Search the records below for "replace"; copy each line that has it.
* * *
(* ===== verification/Rounding.v ===== *)
(** * What rounding does to a number

    Comparisons of a floating-point number with an integer, kept by every
    rounding that can represent the integer; and the value of a number as a
    rational, with the relative error of a rounding. *)
From S2P Require Import Prelude LongDouble.
From Stdlib Require Import QArith Qpower Lqa.

Local Open Scope Z_scope.

(** [a <= x] and [x <= a] for an integer [a]. *)
Definition at_least (x : binary) (a : Z) : Prop :=
  if 0 <=? expo x then a ≤ mant x * 2 ^ expo x else a * 2 ^ (- expo x) ≤ mant x.

Definition at_most (x : binary) (a : Z) : Prop :=
  if 0 <=? expo x then mant x * 2 ^ expo x ≤ a else mant x ≤ a * 2 ^ (- expo x).

Lemma denotes_at_least x n a : denotes x n → a ≤ n → at_least x a.
Proof.
  unfold denotes, at_least. destruct (0 <=? expo x) eqn:He; [lia|]. zb. intros -> Ha.
  apply Z.mul_le_mono_nonneg_r; [|done]. pose proof (pow2_pos (- expo x)). lia.
Qed.

Lemma denotes_at_most x n a : denotes x n → n ≤ a → at_most x a.
Proof.
  unfold denotes, at_most. destruct (0 <=? expo x) eqn:He; [lia|]. zb. intros -> Ha.
  apply Z.mul_le_mono_nonneg_r; [|done]. pose proof (pow2_pos (- expo x)). lia.
Qed.

(** The exponent of a rounded ratio, when the ratio is below a representable
    integer. *)
Lemma round_ratio_at_least prec n d a :
  0 < prec → 0 < d → Z.abs a < 2 ^ prec → a * d ≤ n → at_least (round_ratio prec n d) a.
Proof.
  intros Hp Hd Ha Hn. unfold round_ratio, at_least.
  destruct (n =? 0) eqn:H0; zb; simpl; [subst; nia|].
  set (e := ratio_log2 n d - prec + 1) in *. destruct (0 <=? e) eqn:He; zb.
  - pose proof (pow2_pos e He) as Hpe.
    destruct (Z.lt_ge_cases n 0) as [Hneg|Hpos].
    + (* below zero the magnitude of [a] bounds that of the ratio *)
      assert (ratio_log2 n d < prec) by (apply ratio_log2_lt; [done..|lia|nia]).
      assert (He0 : e = 0) by lia. rewrite He0 in *. rewrite Z.mul_1_r in *. simpl. rewrite Z.mul_1_r.
      by apply round_half_even_lower.
    + (* above, the significand alone is large enough *)
      destruct (Z.le_gt_cases a 0) as [Ha0|Ha0].
      { pose proof (round_half_even_lower n (d * 2 ^ e) 0 ltac:(nia) ltac:(lia)). nia. }
      destruct (ratio_log2_bound n d (Z.log2 d + 1)) as (Hs & Hk & Hle & _); [done..|].
      assert (Hbig : 2 ^ (prec - 1) ≤ round_half_even n (d * 2 ^ e)).
      { apply round_half_even_lower; [nia|]. set (s := Z.log2 d + 1) in *.
        replace (ratio_log2 n d + s) with (prec - 1 + e + s) in Hle by lia.
        rewrite !Z.pow_add_r in Hle by lia. pose proof (pow2_pos s Hs). rewrite Z.abs_eq in Hle by lia.
        apply (Z.mul_le_mono_pos_r _ _ (2 ^ s)); [done|]. nia. }
      destruct (decide (e = 0)) as [He0|He0].
      { rewrite He0 in *. rewrite !Z.mul_1_r in *. by apply round_half_even_lower. }
      assert (2 ^ prec = 2 ^ (prec - 1) * 2 ^ 1) by (rewrite <- Z.pow_add_r by lia; f_equal; lia).
      assert (2 ^ 1 ≤ 2 ^ e) by (apply Z.pow_le_mono_r; lia). nia.
  - pose proof (pow2_pos (- e) ltac:(lia)). apply round_half_even_lower; [done|]. nia.
Qed.

Lemma round_half_even_opp n d : 0 < d → round_half_even (- n) d = - round_half_even n d.
Proof.
  intros Hd. unfold round_half_even. destruct (decide (n mod d = 0)) as [Hz|Hz].
  - rewrite Z.div_opp_l_z, Z.mod_opp_l_z, Hz by lia.
    destruct (2 * 0 <? d) eqn:?; zb; lia.
  - rewrite Z.div_opp_l_nz, Z.mod_opp_l_nz by lia.
    pose proof (Z.mod_pos_bound n d Hd).
    destruct (2 * (d - n mod d) <? d) eqn:H1, (2 * (n mod d) <? d) eqn:H2,
      (d <? 2 * (d - n mod d)) eqn:H3, (d <? 2 * (n mod d)) eqn:H4; zb; try lia.
    replace (- (n / d) - 1) with (- (n / d + 1)) by lia. rewrite Z.even_opp, Z.even_add.
    simpl. destruct (Z.even (n / d)); simpl; lia.
Qed.

Lemma round_ratio_opp prec n d :
  0 < d → round_ratio prec (- n) d = ld_neg (round_ratio prec n d).
Proof.
  intros Hd. unfold round_ratio, ld_neg, ratio_log2. rewrite Z.abs_opp.
  destruct (n =? 0) eqn:H0; zb; [by subst|]. rewrite (proj2 (Z.eqb_neq (- n) 0)) by lia. simpl.
  set (e := _ - prec + 1). f_equal. destruct (0 <=? e) eqn:He; zb.
  - pose proof (pow2_pos e He). apply round_half_even_opp. nia.
  - rewrite Z.mul_opp_l. by apply round_half_even_opp.
Qed.

Lemma at_least_neg x a : at_least (ld_neg x) (- a) ↔ at_most x a.
Proof. unfold at_least, at_most, ld_neg. simpl. destruct (0 <=? expo x); split; lia. Qed.

Lemma round_ratio_at_most prec n d a :
  0 < prec → 0 < d → Z.abs a < 2 ^ prec → n ≤ a * d → at_most (round_ratio prec n d) a.
Proof.
  intros Hp Hd Ha Hn. apply at_least_neg. rewrite <- round_ratio_opp by done.
  apply round_ratio_at_least; [done|done|lia|lia].
Qed.

(** Rounding again keeps the comparison. *)
Lemma round_scaled_at_least prec x a :
  0 < prec → Z.abs a < 2 ^ prec → at_least x a → at_least (round_scaled prec (mant x) (expo x)) a.
Proof.
  intros Hp Ha. unfold at_least at 1, round_scaled. destruct (0 <=? expo x) eqn:He; zb; intros Hx.
  - apply round_ratio_at_least; lia.
  - apply round_ratio_at_least; [done|apply pow2_pos; lia|done|done].
Qed.

Lemma round_scaled_at_most prec x a :
  0 < prec → Z.abs a < 2 ^ prec → at_most x a → at_most (round_scaled prec (mant x) (expo x)) a.
Proof.
  intros Hp Ha. unfold at_most at 1, round_scaled. destruct (0 <=? expo x) eqn:He; zb; intros Hx.
  - apply round_ratio_at_most; lia.
  - apply round_ratio_at_most; [done|apply pow2_pos; lia|done|done].
Qed.

Lemma to_double_at_least x a : Z.abs a < 2 ^ DBL_MANT_DIG → at_least x a → at_least (to_double x) a.
Proof. by apply round_scaled_at_least. Qed.

Lemma to_double_at_most x a : Z.abs a < 2 ^ DBL_MANT_DIG → at_most x a → at_most (to_double x) a.
Proof. by apply round_scaled_at_most. Qed.

(** A quotient of integers keeps the integer bounds of the exact one. *)
Lemma div_at_least `{LongDoubleFormat} x y n m a :
  denotes x n → denotes y m → 0 < m → Z.abs a < 2 ^ LDBL_MANT_DIG → a * m ≤ n → at_least (ld_div x y) a.
Proof.
  intros Hx Hy Hm Ha Hn. destruct (ld_div_ratio x y n m Hx Hy Hm) as (n' & d & -> & Hd & Heq).
  apply round_ratio_at_least; [apply mant_dig_pos|done|done|].
  apply (Z.mul_le_mono_pos_r _ _ m); nia.
Qed.

Lemma div_at_most `{LongDoubleFormat} x y n m a :
  denotes x n → denotes y m → 0 < m → Z.abs a < 2 ^ LDBL_MANT_DIG → n ≤ a * m → at_most (ld_div x y) a.
Proof.
  intros Hx Hy Hm Ha Hn. destruct (ld_div_ratio x y n m Hx Hy Hm) as (n' & d & -> & Hd & Heq).
  apply round_ratio_at_most; [apply mant_dig_pos|done|done|].
  apply (Z.mul_le_mono_pos_r _ _ m); nia.
Qed.

(** Comparing with zero. *)
Lemma binary_leb_zero x : binary_leb x binary_zero = (mant x <=? 0).
Proof.
  unfold binary_leb, binary_compare, binary_zero. simpl.
  set (e := Z.min (expo x) 0). pose proof (pow2_pos (expo x - e) ltac:(lia)).
  change (0 * 2 ^ (0 - e)) with 0. destruct (Z.compare_spec (mant x * 2 ^ (expo x - e)) 0); symmetry;
    [apply Z.leb_le|apply Z.leb_le|apply Z.leb_gt]; nia.
Qed.

(** ** Relative errors *)

Lemma round_half_even_error n d : 0 < d → 2 * Z.abs (round_half_even n d * d - n) ≤ d.
Proof.
  intros Hd. unfold round_half_even.
  pose proof (Z.div_mod n d ltac:(lia)) as Hdm. pose proof (Z.mod_pos_bound n d Hd) as Hr.
  destruct (2 * (n mod d) <? d) eqn:H1; zb; [nia|].
  destruct (d <? 2 * (n mod d)) eqn:H2; zb; [nia|]. destruct (Z.even (n / d)); nia.
Qed.

(** A rounded ratio, times the denominator, is the numerator up to one part in
    [2 ^ prec]. *)
Lemma round_ratio_error prec n d :
  0 < prec → 0 < d → 0 < n →
  let r := round_ratio prec n d in
  if 0 <=? expo r then Z.abs (mant r * 2 ^ expo r * d - n) * 2 ^ prec ≤ n
  else Z.abs (mant r * d - n * 2 ^ (- expo r)) * 2 ^ prec ≤ n * 2 ^ (- expo r).
Proof.
  intros Hp Hd Hn r. unfold r, round_ratio. rewrite (proj2 (Z.eqb_neq n 0)) by lia. simpl.
  destruct (ratio_log2_bound n d (Z.log2 d + 1)) as (Hs & Hk & Hle & _); [lia|done|done|].
  set (s := Z.log2 d + 1) in *. set (k := ratio_log2 n d) in *. set (e := k - prec + 1) in *.
  rewrite Z.abs_eq in Hle by lia. pose proof (pow2_pos s Hs) as Hps.
  pose proof (pow2_pos (prec - 1) ltac:(lia)) as Hpp.
  assert (H2 : 2 ^ prec = 2 * 2 ^ (prec - 1)) by (rewrite <- Z.pow_succ_r by lia; f_equal; lia).
  destruct (0 <=? e) eqn:He; zb.
  - pose proof (pow2_pos e He) as Hpe.
    pose proof (round_half_even_error n (d * 2 ^ e) ltac:(nia)) as Herr.
    replace (round_half_even n (d * 2 ^ e) * 2 ^ e * d) with (round_half_even n (d * 2 ^ e) * (d * 2 ^ e)) by ring.
    assert (Hbig : d * 2 ^ e * 2 ^ (prec - 1) ≤ n).
    { apply (Z.mul_le_mono_pos_r _ _ (2 ^ s)); [done|].
      replace (k + s) with (e + (prec - 1) + s) in Hle by lia. rewrite !Z.pow_add_r in Hle by lia. nia. }
    nia.
  - set (t := - e) in *. pose proof (pow2_pos t ltac:(lia)) as Hpt.
    pose proof (round_half_even_error (n * 2 ^ t) d Hd) as Herr.
    assert (Hbig : d * 2 ^ (prec - 1) ≤ n * 2 ^ t).
    { apply (Z.mul_le_mono_pos_r _ _ (2 ^ s)); [done|].
      assert (Hmul : d * 2 ^ (k + s) * 2 ^ t ≤ n * 2 ^ s * 2 ^ t) by nia.
      assert (Hexp : 2 ^ (k + s) * 2 ^ t = 2 ^ (prec - 1) * 2 ^ s)
        by (rewrite <- !Z.pow_add_r by lia; f_equal; lia).
      nia. }
    nia.
Qed.

(** The value of a number. *)
Definition val (x : binary) : Q := (inject_Z (mant x) * Qpower 2 (expo x))%Q.

Section rational.
Local Open Scope Q_scope.

Lemma Qpower2_Z k : (0 ≤ k)%Z → Qpower 2 k == inject_Z (2 ^ k).
Proof. intros Hk. symmetry. by apply Zpower_Qpower. Qed.

Lemma Qpower2_pos k : 0 < Qpower 2 k.
Proof. by apply Qpower_0_lt. Qed.

Lemma Qpower2_opp k : Qpower 2 (- k) == / Qpower 2 k.
Proof. apply Qpower_opp. Qed.

Lemma val_denotes x n : denotes x n → val x == inject_Z n.
Proof.
  unfold denotes, val. destruct (0 <=? expo x)%Z eqn:He; zb; intros Hn.
  - rewrite Qpower2_Z by done. by rewrite <- inject_Z_mult, Hn.
  - rewrite Hn, inject_Z_mult, <- Qpower2_Z by lia. rewrite <- Qmult_assoc, <- Qpower_plus by done.
    replace (- expo x + expo x)%Z with 0%Z by lia. simpl. ring.
Qed.

Lemma val_nonneg x : (0 ≤ mant x)%Z → 0 <= val x.
Proof.
  intros Hm. unfold val. pose proof (Qpower2_pos (expo x)).
  apply Qmult_le_0_compat; [|lra]. change 0 with (inject_Z 0). by rewrite <- Zle_Qle.
Qed.
End rational.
* * *
OUTPUT OF THE EXERCISE
        replace (ratio_log2 n d + s) with (prec - 1 + e + s) in Hle by lia.
    replace (- (n / d) - 1) with (- (n / d + 1)) by lia. rewrite Z.even_opp, Z.even_add.
    replace (round_half_even n (d * 2 ^ e) * 2 ^ e * d) with (round_half_even n (d * 2 ^ e) * (d * 2 ^ e)) by ring.
      replace (k + s) with (e + (prec - 1) + s) in Hle by lia. rewrite !Z.pow_add_r in Hle by lia. nia. }
    replace (- expo x + expo x)%Z with 0%Z by lia. simpl. ring.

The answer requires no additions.